B – 2. Brotos e caules

Os rebentos comestíveis crescem de forma muito semelhante aos espargos. Os brotos de samambaias e bambu, por exemplo, são uma excelente comida. Embora alguns possam ser comidos crus, a maioria dos brotos fica melhor se forem fervidos em panela por 10 minutos, a água drenada e reiniciada até que estejam suficientemente macios para comer. A seguir estão algumas das plantas que podem ser encontradas com brotos e caules comestíveis:

uma. Mescal. Esta planta existe na Europa, África, Ásia, México e nas Índias Ocidentais. É uma planta típica do deserto, mas também cresce em áreas tropicais úmidas. O mescal, quando totalmente crescido, tem folhas grossas e duras com pontas fortes e afiadas em uma roseta. No centro, há um talo que sobe como uma vela para produzir uma cabeça florida. Este caule ou broto é a parte comestível. Selecione plantas com flores não totalmente desenvolvidas para assar o broto. Ele contém camadas fibrosas da cor de melaço com sabor adocicado (fig. B-14).

b. Wild Gourd ou Luffa Sponge. Esta planta é um membro da família da abóbora e cresce de forma semelhante à melancia, melão e pepino. É amplamente cultivado em áreas tropicais e pode ser encontrado em estado selvagem em jardins antigos ou clareiras. A videira tem folhas de 7 a 20 centímetros de diâmetro e os frutos são cilíndricos, lisos e com sementes. Ferva e coma a fruta quando estiver meio madura coma os brotos tenros, flores e folhas novas depois de cozinhá-los. As sementes podem ser torradas e comidas como amendoim (fig. B-15).

c. Wild Desert Gourd. Também membro da família da abóbora, esta planta rasteira cresce abundantemente no deserto do Saara, na Arábia e na costa sudeste da Índia. Ela produz uma videira de 2,5 a 3 metros de comprimento que se estende sobre o solo e uma cabaça que atinge o tamanho aproximado de uma laranja. As sementes são torradas ou fervidas comestíveis. As flores também podem ser comidas e os brotos do caule cheios de água podem ser mastigados (fig. B-16).
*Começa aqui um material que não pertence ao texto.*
Lemma direct_clues_exact_witness :
  (forall clue, In clue [mkClue RANK 3 1] <->
     (type clue = RANK /\ VariantTouchJs.target clue = 1 /\ 1 <= value clue <= 5
      /\ false = false
      /\ isCluable rainbow_white clue = Ok true
      /\ cardTouched (mkId 2 3) rainbow_white clue = Ok true))
  /\ sublist [mkClue RANK 3 1] (rank_clues 1).
Proof.
  apply (direct_clues_exact rainbow_white 1 (mkId 2 3) None). reflexivity.
Defined.

Lemma direct_clues_ordinary_witness :
  cardTouched (mkId 2 4) no_variant (mkClue COLOUR 2 1) = Ok true
  /\ direct_clues no_variant 1 (mkId 2 4) None = Ok [mkClue RANK 4 1].
Proof.
  apply (direct_clues_ordinary no_variant 1 (mkId 2 4) "Green");
    first [reflexivity | cbn; lia].
Defined.

Lemma direct_clues_unknown_card_witness :
  direct_clues no_variant 1 (mkId (-1) (-1)) None = Throw TypeError.
Proof.
  apply (direct_clues_unknown_card no_variant 1 (mkId (-1) (-1)) None 1);
    first [reflexivity | lia].
Defined.

End VariantTouchFacts.

(** ** More facts about Player.js *)
Module PlayerMore.
Import PlayerJs PlayerViewJs.

Section Loop.
Context `{CardApi}.
Variables (p : Player) (state : State) (linked : list Z).
(** * ELLM: prime-encoded facts, rules and backward chaining

    A shallow embedding of [ellm-core.js] (classes [PrimeCalculator], [Fact],
    [Rule], [ConceptEncoder], [KnowledgeBase], [ReasoningEngine],
    [LanguageProcessor] and [ELLM]).

    Conventions of the embedding.
    - JS numbers that the program manipulates are integers far below 2^53
      (primes up to 1009 and products of three of them), so they are
      modelled by [Z]; [%] is [Z.rem], an exact [/] is [Z.quot].
    - JS strings are modelled by [string] (sequences of 8-bit characters);
      [toLowerCase] folds the ASCII letters and whitespace is the ASCII
      whitespace.
    - Every [while]/[for] loop whose trip count depends on the data takes a
      loop budget [lf]; the recursion of [_deduce] takes a depth budget.
      [None] means that a budget ran out (or that JS would have thrown). *)

From Stdlib Require Import ZArith Znumtheory Zquot Lia Ascii String List Sorted.
From stdpp Require Import base option list gmap strings pretty.

Local Open Scope Z_scope.

(* ===================================================================== *)
(** ** JavaScript string primitives used by the program                    *)
(* ===================================================================== *)

Module JS.

Import Ascii String.

(** The character U+0022; string literals of this file never contain it. *)
Definition dquote : string := String (ascii_of_nat 34) EmptyString.

Definition is_upper (c : ascii) : bool :=
  let n := nat_of_ascii c in (65 <=? n)%nat && (n <=? 90)%nat.

Definition lower_ascii (c : ascii) : ascii :=
  if is_upper c then ascii_of_nat (nat_of_ascii c + 32) else c.

(** [String.prototype.toLowerCase]. *)
Fixpoint toLowerCase (s : string) : string :=
  match s with
  | EmptyString => EmptyString
  | String c s' => String (lower_ascii c) (toLowerCase s')
  end.

(** The class [\s] restricted to ASCII: TAB, LF, VT, FF, CR and SPACE. *)
Definition is_ws (c : ascii) : bool :=
  let n := nat_of_ascii c in ((9 <=? n)%nat && (n <=? 13)%nat) || (n =? 32)%nat.

Fixpoint trimStart (s : string) : string :=
  match s with
  | EmptyString => EmptyString
  | String c s' => if is_ws c then trimStart s' else s
  end.

Fixpoint trimEnd (s : string) : string :=
  match s with
  | EmptyString => EmptyString
  | String c s' =>
      match trimEnd s' with
      | EmptyString => if is_ws c then EmptyString else String c EmptyString
      | r => String c r
      end
  end.

(** [String.prototype.trim]. *)
Definition trim (s : string) : string := trimEnd (trimStart s).

(** [s.startsWith(pre)]. *)
Definition startsWith (s pre : string) : bool := String.prefix pre s.

(** [s.includes(sub)]. *)
Fixpoint includes (s sub : string) : bool :=
  if String.prefix sub s then true
  else match s with
       | EmptyString => false
       | String _ s' => includes s' sub
       end.

Fixpoint rev_string (acc s : string) : string :=
  match s with
  | EmptyString => acc
  | String c s' => rev_string (String c acc) s'
  end.
(** Every completed pass that the test let in re-establishes [Inv],
    with the argument of the callback added to its calls. *)
Hypothesis Inv_step :
  forall simRes regs calls simRes' regs',
    Inv simRes regs calls ->
    loop_test burnoutThrustThres (ch_force simRes) = Ok true ->
    burn_step self ts ballA ballN density ambientPressure burnoutWebThres
      simRes regs = Ok (simRes', regs') ->
    match callback with
    | None => Inv simRes' regs' calls
    | Some _ =>
        forall pr, progress self regs' = Ok pr ->
                   Inv simRes' regs' ((of_Z 1 - pr) :: calls)
    end.

(** Then a loop that returns does so from a state of [Inv]: either its
    test failed there, or the callback, just called, asked to cancel. *)
Lemma simulation_loop_inv fuel simRes regs calls e (res : simRes_t) :
  Inv simRes regs calls ->
  simulation_loop fuel self callback ts ballA ballN density ambientPressure
    burnoutWebThres burnoutThrustThres simRes regs calls
  = Some (Ok (e, res)) ->
  exists simRes1 regs1 calls1,
    Inv simRes1 regs1 calls1
    /\ ((e = Burnout
         /\ loop_test burnoutThrustThres (ch_force simRes1) = Ok false
         /\ burnout self simRes1 = Ok (e, res))
        \/ (exists cb pr calls0,
             callback = Some cb /\ calls1 = (of_Z 1 - pr) :: calls0
             /\ progress self regs1 = Ok pr
             /\ cb calls1 = true
             /\ e = Cancelled (length calls1) /\ res = simRes1)).
Proof.
  revert simRes regs calls.
  induction fuel as [|fuel IH]; intros simRes regs calls HInv; cbn.
  - discriminate.
  - destruct (loop_test burnoutThrustThres (ch_force simRes)) as [[|]|] eqn:Htest.
    + destruct (burn_step _ _ _ _ _ _ _ _ _) as [[simRes' regs']|] eqn:Hstep;
        [|discriminate].
      pose proof (Inv_step _ _ _ _ _ HInv Htest Hstep) as Hnext.
      destruct callback as [cb|] eqn:Hcb.
      * destruct (progress self regs') as [pr|] eqn:Hpr; [|discriminate].
        specialize (Hnext pr eq_refl).
        destruct (cb ((of_Z 1 - pr) :: calls)) eqn:Hcancel.
        -- intros [= <- <-].
           exists simRes', regs', ((of_Z 1 - pr) :: calls).
           split; [exact Hnext|]. right. exists cb, pr, calls. done.
        -- intros H. exact (IH _ _ _ Hnext H).
      * intros H. exact (IH _ _ _ Hnext H).
    + intros [= H]. exists simRes, regs, calls. split; [exact HInv|].
      left. destruct (burnout_inv _ _ _ _ H) as [-> _]. done.
    + discriminate.
Qed.
(** * Touch Log Viewer: a shallow embedding of [scripts/touch_log_viewer.py]

    The development models the class [TouchLogViewer]: the registry of views
    ([build_available_views]), the process supervisor ([kill_current_process]
    and the [start_*] methods), the view switch ([switch_view]), the two
    input loops of [listen_for_touches] and [cleanup].  The model comes
    first, then the vocabulary of the statements, then the proofs.

    Modelling conventions.
    - The mutable attributes of [self] and the part of the operating system
      the methods act on (child processes, temporary files, tmux sessions)
      live in one record, [World]; every method is a computation in a small
      state-and-exception monad [M].  State changes made before an exception
      is raised are kept, as in Python.
    - The host the program runs on is a record [Host]: which programs are on
      the PATH, which log files can be read, how a child process reacts to
      SIGTERM, whether a touch screen and a terminal are there.
    - [subprocess.run] follows CPython: it raises [ValueError] when
      [capture_output=True] is combined with an explicit [stdout] or [stderr]
      argument, and [FileNotFoundError] when the program is not on the PATH;
      [subprocess.Popen] with an argument list raises [FileNotFoundError]
      likewise.
    - A child process leaves the process table only when it is signalled.
    - Time stamps and durations are exact rationals, in seconds; the rounding
      of binary floating point is outside the model.
    - The end of an input list stands for the arrival of [KeyboardInterrupt].
    - The [print] calls of [switch_view], [kill_current_process], [cleanup]
      and the input loops are kept on a console field; the banner lines of
      the [start_*] methods and of the constructor are left out.
    - Of the legacy [start_*] methods no view refers to, only
      [start_dev_access_only] is modelled.
    - [format_compact_apache_log], the function of the formatter script
      and [find_touchscreen] are modelled as pure functions, after the
      methods.
    - Strings are ASCII. *)

From Stdlib Require Import List String Ascii Bool Arith ZArith QArith Lia.
From Stdlib Require Import DecimalString Permutation Lqa.
Import ListNotations.
Close Scope Q_scope.
Close Scope Z_scope.
Open Scope string_scope.

(* ------------------------------------------------------------------ *)
(** * The model *)

(* ------------------------------------------------------------------ *)
(** ** String helpers (Python [str] methods on ASCII) *)

Module PyStr.

Definition is_lower (c : ascii) : bool :=
  let n := nat_of_ascii c in ((97 <=? n) && (n <=? 122))%nat.

Definition is_upper (c : ascii) : bool :=
  let n := nat_of_ascii c in ((65 <=? n) && (n <=? 90))%nat.

Definition is_cased (c : ascii) : bool := is_lower c || is_upper c.

Definition to_lower (c : ascii) : ascii :=
  if is_upper c then ascii_of_nat (nat_of_ascii c + 32) else c.

Definition to_upper (c : ascii) : ascii :=
  if is_lower c then ascii_of_nat (nat_of_ascii c - 32) else c.

(** [s.lower()] *)
Fixpoint lower (s : string) : string :=
  match s with
  | EmptyString => EmptyString
  | String c r => String (to_lower c) (lower r)
  end.

(** [s.upper()] *)
Fixpoint upper (s : string) : string :=
  match s with
  | EmptyString => EmptyString
  | String c r => String (to_upper c) (upper r)
  end.

(** [s.replace(c, d)] for one-character [c] and [d]. *)
Fixpoint replace (c d : ascii) (s : string) : string :=
  match s with
  | EmptyString => EmptyString
  | String x r => String (if Ascii.eqb x c then d else x) (replace c d r)
  end.
(** X10. The offsets count days: the day after a valid date (the next day
    of the month, else the first of the next month, else the first of
    January of the next year) is valid, unless the date is the last of year
    9999, and its offset is one more. *)
Theorem X10_next_day_is_one_more (y m d k : Z) :
  days_since_epoch y m d = inr k →
  (y, m, d) ≠ (Datetime.MAXYEAR, 12, 31) →
  let '(y', m', d') := next_day y m d in
  days_since_epoch y' m' d' = inr (k + 1).
Proof.
  intros [Hok ->]%days_since_epoch_inr Hlast.
  apply DatetimeFacts.check_date_fields_spec in Hok as (Hy & Hm & Hd).
  unfold next_day.
  destruct (d <? Datetime.days_in_month y m) eqn:Hlt;
    [apply Z.ltb_lt in Hlt | apply Z.ltb_ge in Hlt].
  { apply days_since_epoch_inr. split.
    - apply DatetimeFacts.check_date_fields_spec. lia.
    - unfold Datetime.ymd2ord. lia. }
  assert (d = Datetime.days_in_month y m) as Hd' by lia.
  destruct (m <? 12) eqn:Hm12; [apply Z.ltb_lt in Hm12 | apply Z.ltb_ge in Hm12].
  - apply days_since_epoch_inr.
    assert (Datetime.days_before_month y (m + 1)
            = Datetime.days_before_month y m + Datetime.days_in_month y m
            ∧ 1 ≤ Datetime.days_in_month y (m + 1)) as [Hnext Hpos].
    { assert (1 ≤ m ≤ 11) as Hcases by lia.
      unfold Datetime.days_before_month, Datetime.days_in_month.
      assert (m = 1 ∨ m = 2 ∨ m = 3 ∨ m = 4 ∨ m = 5 ∨ m = 6 ∨ m = 7 ∨ m = 8
              ∨ m = 9 ∨ m = 10 ∨ m = 11) as Hm' by lia.
      clear -Hm'. repeat destruct Hm' as [-> | Hm']; try subst m;
        destruct (Datetime.is_leap y); simpl; lia. }
    split.
    + apply DatetimeFacts.check_date_fields_spec. lia.
    + unfold Datetime.ymd2ord. lia.
  - assert (m = 12) as -> by lia.
    assert (d = 31) as ->.
    { rewrite Hd'. unfold Datetime.days_in_month. simpl. done. }
    assert (y < Datetime.MAXYEAR) as Hy'.
    { destruct (decide (y = Datetime.MAXYEAR)) as [-> | ?]; [done | lia]. }
    apply days_since_epoch_inr. split.
    + apply DatetimeFacts.check_date_fields_spec.
      unfold Datetime.days_in_month. simpl. unfold Datetime.MINYEAR in *. lia.
    + unfold Datetime.ymd2ord.
      rewrite DatetimeFacts.days_before_next_year.
      unfold Datetime.days_before_month, Datetime.leap_day.
      destruct (Datetime.is_leap y), (Datetime.is_leap (y + 1)); simpl; lia.
Qed.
d. Bambu. Esta planta cresce nas áreas úmidas de zonas temperadas quentes e tropicais. Pode ser encontrada em clareiras, em torno de jardins abandonados, na floresta e ao longo de rios e riachos. O bambu se assemelha ao milho e à cana-de-açúcar e pode ser facilmente lembrado por sua popularidade na fabricação de varas de pesca. Os caules maduros são muito duros e lenhosos, enquanto os rebentos jovens são tenros e suculentos. Corte esses brotos como se fossem aspargos e coma as pontas macias após ferver. Os brotos recém-cortados são amargos, mas uma segunda troca de água elimina o amargor. Remova a bainha protetora resistente ao redor do broto antes de comer. Também comestível é o grão de semente do bambu em flor. Pulverize isso, adicione água e prense em bolos ou ferva como arroz (fig. B-17).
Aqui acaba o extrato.